In this article, we’ll examine the architecture of Booking.com’s Content Intelligence Platform, a system designed to maximize the use of photos and text.
The Evolution of Content-Related ML in Booking.com
Users of Booking.com engage with content from the moment they land on the site until the moment of truth: ordering their next vacation. The homepage greets you with pictures of trending destinations. When you seek unbiased info about the property, reviews of other guests await. And, of course, no one books a stay without checking the room’s pictures first. The property owner can either select all this content or let AI select it (can you guess which option brings better results? ;) ).
As Machine Learning models gained popularity, more teams added ML features to their products. One team used different quality models to rearrange images to increase diversity and better represent users. Another team used a mix of models to suggest improved photos selection to hotel owners. However, many teams needed more resources to develop similar models. They couldn’t use the existing ones, which left unmet needs. This process highlighted the need for accessible and generic Machine Learning models that could serve multiple teams.
To try and address these needs, a dedicated team has managed a Model-as-Service platform, providing real-time and batch access to various ML models. However, invoking these models in real-time resulted in increased latency and complexity, requiring precise knowledge of each model’s input specifications. This highlighted the necessity for a more efficient solution — a platform that could collect and persist model results offline in a simple and accessible manner. Enter the Content Intelligence Platform.

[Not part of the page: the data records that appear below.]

(* ===== verification/HostMount.v ===== *)
(** * The routes of the host (cmd/hostapp/main.go, internal/httpx/middleware.go)

    How the host mounts the orchestration API among its own endpoints, the
    middleware around them, and what the two route tables mean together. *)

From S2P Require Import Prelude GoStrings NetAddr Values LocalDb Settings Jobs Proxy Prog.
From S2P Require Import Mux Rbac DbManager DbHandlers Router RouterCluster RouterSafety HostApp.

Local Open Scope Z_scope.

(** ** The orchestration API inside the host *)

(** The callback for changed settings stops the host. *)
Definition host_call (X : Set) (c : rcall X) : hcall X :=
  match c in rcall X return hcall X with
  | OnSettingsChanged _ => HStop
  | c => HRoute c
  end.

Definition with_path (r : rq) (p : string) : rq :=
  {| q_Method := q_Method r; q_Path := p; q_RemoteAddr := q_RemoteAddr r;
     q_Authorization := q_Authorization r; q_APIToken := q_APIToken r;
     q_Principal := q_Principal r; q_ContentType := q_ContentType r;
     q_FwdProto := q_FwdProto r; q_Host := q_Host r; q_TLS := q_TLS r;
     q_Query := q_Query r; q_Body := q_Body r |}.

Section mount.
Context `{UC : UnicodeCase} `{RE : RouterEnv} `{BD : Bodies} `{HE : HostEnv}.

(** What the orchestration API depends on, as the host wires it: no token is
    ever set. *)
Definition host_deps (hasSecrets : bool) : Deps :=
  {| has_DB := true; has_Secrets := hasSecrets; has_Registry := true; has_Callback := true;
     Token := "" |}.

Definition route (d : Deps) (r : rq) : hprog hresp :=
  do x <- translate host_call (Router d r) ; Ret (HRouter x).

(** [http.StripPrefix("/api", apiMux)]. *)
Definition route_stripped (d : Deps) (r : rq) : hprog hresp :=
  route d (with_path r (TrimPrefix (q_Path r) "/api")).

(** ** The proxy of the host *)

Definition host_proxy_request (r : rq) : proxy_request :=
  {| pr_to := q_Query r "to"; pr_path := q_Query r "path"; pr_scheme := q_Query r "scheme";
     pr_URLPath := q_Path r |}.

(** The server and rest of the path the resolver is asked for, if it is. *)
Definition server_asked (p : proxy_request) : option (string * string) :=
  if (String.eqb (pr_to p) "" || String.eqb (pr_path p) "")
     && HasPrefix (pr_URLPath p) "/proxy/server/"
  then let '(id, rest) := split_rest (TrimPrefix (pr_URLPath p) "/proxy/server/") in
       Some (unescape_or_same id, rest)
  else None.

Definition resolved_opts (a : result (string * string * string)) : proxy_opts :=
  {| ResolveServer := Some (λ _ _, a); HasAPIProxy := true |}.

(** A forwarded request needs the API client. *)
Definition proxy_answer (h : host) (o : outcome) : hresp :=
  match o with
  | Forward _ _ _ _ => if h_kcli h then HProxy o else HPanic
  | Reject _ _ => HProxy o
  end.

Definition handleHostProxy (h : host) (r : rq) : hprog hresp :=
  let p := host_proxy_request r in
  match server_asked p with
  | None => Ret (proxy_answer h (ServeHTTP (resolved_opts (Err "")) p))
  | Some (id, sub) =>
      do a <- resolveServer h id sub ;
      Ret (match a with
           | None => HPanic
           | Some a => proxy_answer h (ServeHTTP (resolved_opts a) p)
           end)
  end.

(** ** Route table and middleware *)

Abbreviation handler := (host → Deps → rq → hprog hresp).

Definition host_table : list (string * handler) :=
  [("/api/deploy/", λ _, route); ("/api/jobs", λ _, route); ("/api/jobs/", λ _, route);
   ("/api/jobs-logs/", λ _, route); ("/ws/jobs", λ _, route);
   ("/api/", λ _, route_stripped);
   ("/api/cluster/", λ _, route); ("/sse/cluster/", λ _, route); ("/api/health", λ _, route);
   ("/healthz", λ _ _ _, Ret (HText 200 "ok"));
   ("/internal/shutdown", λ _ _, handleShutdown);
   ("/api/v1/agents/register", λ _ _, handleRegister);
   ("/api/v1/resolve", λ _ _, handleResolve);
   ("/api/v1/agents", λ _ _, handleAgents);
   ("/api/metrics", λ _ _ _, handleMetrics);
   ("/api/ui-config", λ h _ _, handleHostUIConfig h);
   ("/api/v1/smoke-dial", λ _ _, handleSmokeDial);
   ("/api/images", λ _ _, handleImages);
   ("/api/image-defaults", λ _ _, handleImageDefaults);
   ("/api/servers", λ h _, handleServers h);
   ("/api/servers/", λ h _, handleServer h);
   ("/api/workspace-jobs", λ h _, handleWorkspaceJobs h);
   ("/api/admin/stop-all", λ h _, adminStopAll h); ("/api/admin/stop-all/", λ h _, adminStopAll h);
   ("/api/stop-all", λ h _, adminStopAll h); ("/api/stop-all/", λ h _, adminStopAll h);
   ("/api/admin/", λ h _, handleAdmin h);
   ("/sse/logs", λ h _, handleSSELogs h);
   ("/api/proxy-debug", λ _ _, handleProxyDebug);
   ("/proxy", λ h _, handleHostProxy h); ("/proxy/", λ h _, handleHostProxy h)].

An Overview of the Platform
Today, when a Booking.com team wants to integrate a content-related ML model into their product, all they need to do is choose. The platform serves hundreds of different models for pictures and text via an API (and other ways to consume, as we’ll soon see).
The platform serves offline results, meaning the models don’t receive requests directly from the app flow. The data flow is somewhat inverted: every photo or piece of text that enters Booking.com is broadcasted through the company’s system for general use via Kafka. The platform consumes this live stream and runs all relevant ML models we have one after the other with the inputs. We then persist the results in a relational DB (the specific DB varies per use case) for each piece of content.
This means that when a client fetches ML-based information from the platform, response time is very fast. Models can be integrated into every part of the app or website without impacting performance or being dependent on model availability.